Earlier this year, it was a pleasure to see my Dad on fine form at his and Mum's Golden Wedding celebrations, which was a day he clearly enjoyed – with all the extended family and one or two recent acquisitions from the online mail order catalogue.

Whilst it wasn't planned that way, I am glad that is those memories of that afternoon, seeing my Dad happy, relaxed and contented, that will stay with me from one of the last times I saw him.

Afterwards in the short service at the crematorium my brother produced three last letters from Dad, which, he said, he hasn't been able to read yet. Every time I attend a cremation it seems more repellent. You claim to love someone, then at the end you put them in an oven and burn them.

Then it was back to the hall where the local ladies had put on a tea. Mum bore the day well and my Dad's sister is staying with her for a few days. I got sat opposite these incredibly attractive two young sisters, the daughters of a friend of my Mum's, all black minidresses and diaphanous tops; but unspoilt and easy talking.


Me and Trina managed to get off for the evening and had one of the best pub nights out I've had in ages. People in the Northeast seem to have a confidence, or perhaps a carelessness, that you don't find so much in Lancashire.

In the first pub, we got talking to Ten Ton Tessie and her even fatter husband and sister-in-law. Next onto a brilliant couple of hours in Wetherspoons, where we got talking to a couple at the next table, for a woman with a pint is always going to be a conversation starter. They were both CAMRA members and recommended a nearby pub renowned for its ale, in which we became counsellors for a bloke who didn't seem to be sure whether he was going out with a girl who came and sat with him for a drink.
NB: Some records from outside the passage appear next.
(** * Request-scoped telemetry of the function host: log buffer, enriching
      logger, event emitter and context wiring.

    Shallow embedding of [src/host/logging.ts], [src/host/emitter.ts] and
    [src/host/context.ts].

    Conventions of the embedding:
    - JavaScript numbers are doubles: every finite double is a rational, so
      clock readings and rates are [Q], and counts and sizes are [Z]. A
      quotient, a product with 1000 and the sum that makes a deadline are
      rounded to the nearest double ([nearest_double], [to_double]). The
      difference of two clock readings is taken exactly: it is the code's
      difference whenever both are whole numbers of milliseconds below
      2 ^ 53, and the theorems that depend on its value say so. Signed
      zeros are not told apart.
    - Strings are byte strings; [.length] is [String.length], which agrees
      with the UTF-16 length on ASCII text.
    - A JavaScript object used as a record or dictionary is an association
      list in insertion order; [Object.entries] and [JSON.stringify] list
      its array indices first, in ascending order ([entries]). A lookup in
      a plain object also finds what [Object.prototype] holds
      ([inherited]).
    - Asynchrony is explicit: each class is a state machine whose steps are
      the method calls and the callbacks the event loop may run (immediates,
      timers, promise settlements, [then] continuations). *)

From Stdlib Require Import ZArith QArith Qround Qpower Qabs Bool List Ascii String.
From Stdlib Require Import Lia Lqa DecimalString Permutation.
From Stdlib Require Floats.

Set Warnings "-register-all".
Import ListNotations.

Open Scope Z_scope.

(** ** JavaScript values *)

Module JS.

Infix "+++" := String.append (right associativity, at level 60).

(** Objects: own enumerable string-keyed properties, in insertion order. *)
Definition Obj (V : Type) : Type := list (string * V).

Fixpoint get {V} (o : Obj V) (k : string) : option V :=
  match o with
  | [] => None
  | (k', v) :: o' => if String.eqb k' k then Some v else get o' k
  end.

(** [o[k] = v]: an existing key keeps its position, a new key goes last. *)
Fixpoint set {V} (o : Obj V) (k : string) (v : V) : Obj V :=
  match o with
  | [] => [(k, v)]
  | (k', v') :: o' =>
      if String.eqb k' k then (k', v) :: o' else (k', v') :: set o' k v
  end.

(** The [Json] type of [src/context.ts], with [undefined] added because
    object literals of the host carry undefined properties. Numbers are the
    integers. *)
Inductive Json : Type :=
| JUndefined
| JNull
| JBool (b : bool)
| JNumber (n : Z)
| JString (s : string)
| JArray (items : list Json)
| JObject (props : list (string * Json)).

Definition of_option_string (s : option string) : Json :=
  match s with
  | Some x => JString x
  | None => JUndefined
  end.

Definition of_option_number (n : option Z) : Json :=
  match n with
  | Some x => JNumber x
  | None => JUndefined
  end.

(** [Number.prototype.toString] on a safe integer (of magnitude at most
    [2 ^ 53 - 1]): all its decimal digits. *)
Definition Number_toString (n : Z) : string :=
  NilZero.string_of_int (Z.to_int n).

(** The number a property key stands for when it is an array index: the
    canonical decimal text of a whole number below [2 ^ 32 - 1]. *)
Definition array_index (k : string) : option Z :=
  match NilEmpty.uint_of_string k with
  | Some u =>
      let n := Z.of_uint u in
      if String.eqb (Number_toString n) k && (n <? 4294967295) then Some n else None
  | None => None
  end.

Fixpoint insert_index {V} (n : Z) (kv : string * V) (l : list (Z * (string * V)))
    : list (Z * (string * V)) :=
  match l with
  | [] => [(n, kv)]
  | (n', kv') :: l' =>
      if n <? n' then (n, kv) :: l else (n', kv') :: insert_index n kv l'
  end.

(** The properties whose key is an array index, in ascending order. *)
Fixpoint indexed {V} (o : Obj V) : list (Z * (string * V)) :=
  match o with
  | [] => []
  | kv :: o' =>
      match array_index (fst kv) with
      | Some n => insert_index n kv (indexed o')
      | None => indexed o'
      end
  end.

(** The other properties, in the order they were created. *)
Definition named {V} (o : Obj V) : Obj V :=
  filter (fun kv => match array_index (fst kv) with
                    | Some _ => false
                    | None => true
                    end) o.

(** [Object.entries(o)], which is also the order in which
    [JSON.stringify] prints the properties. *)
Definition entries {V} (o : Obj V) : list (string * V) :=
  map snd (indexed o) ++ named o.

(** [{...o, ...src}] continues the literal [o] with the properties of
    [src], copied in the order of [entries]. *)
Definition spread {V} (o src : Obj V) : Obj V :=
  fold_left (fun acc kv => set acc (fst kv) (snd kv)) (entries src) o.

(** [...x] where [x] may be [undefined]. *)
Definition spread_opt {V} (o : Obj V) (src : option (Obj V)) : Obj V :=
  match src with
  | Some s => spread o s
  | None => o
  end.

(** The properties every plain object inherits from [Object.prototype]. *)
Definition Object_prototype : list string :=
  ["constructor"; "__defineGetter__"; "__defineSetter__"; "hasOwnProperty";
   "__lookupGetter__"; "__lookupSetter__"; "isPrototypeOf";
   "propertyIsEnumerable"; "toString"; "valueOf"; "__proto__";
   "toLocaleString"]%string.

Definition inherited (k : string) : bool :=
  existsb (String.eqb k) Object_prototype.

Fixpoint repeat_char (c : ascii) (n : nat) : string :=
  match n with
  | O => EmptyString
  | S n' => String c (repeat_char c n')
  end.

(** [s.padStart(n, c)] for a one-character filler. *)
Definition padStart (n : nat) (c : ascii) (s : string) : string :=
  repeat_char c (n - String.length s) +++ s.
Trina went to get us another couple of pints. The barmaid, gesturing towards me, said "He's really into his real ale isn't he?" and presented her with a tankard for me. It was just a promotional thing that they had left over from Greene King, who brew real ale which tastes like diluted handwash, but it was a nice gesture nonetheless.

Next day all the family and friends (but not, unfortunately, the tightly-outlined sisters) went out for dinner. One pint and I was giddy, rewound from the previous night. We left that afternoon, since we were going back the following day to Huddersfield, for a full afternoon of the complete string quartets of James Dillon, a composer who Trina said looks like Frank Zappa dressed as Charles I, although I think the resemblance is more to 80s funkster Rick James. Great music though.

James Dillon

Rick James

10 comments

Comment from: smallbeds [Visitor]

K. and I are thinking of you, Looby. And well done with that oration: it’s a lovely vignette of the man.

Mon 1st December 2014 @ 18:30
Comment from: [Member]

Thanks JP, that’s lovely.

Mon 1st December 2014 @ 18:37
Comment from: [Member]

a nice remembrance for your father - i can see that it was heart-felt, and that you didn’t lie.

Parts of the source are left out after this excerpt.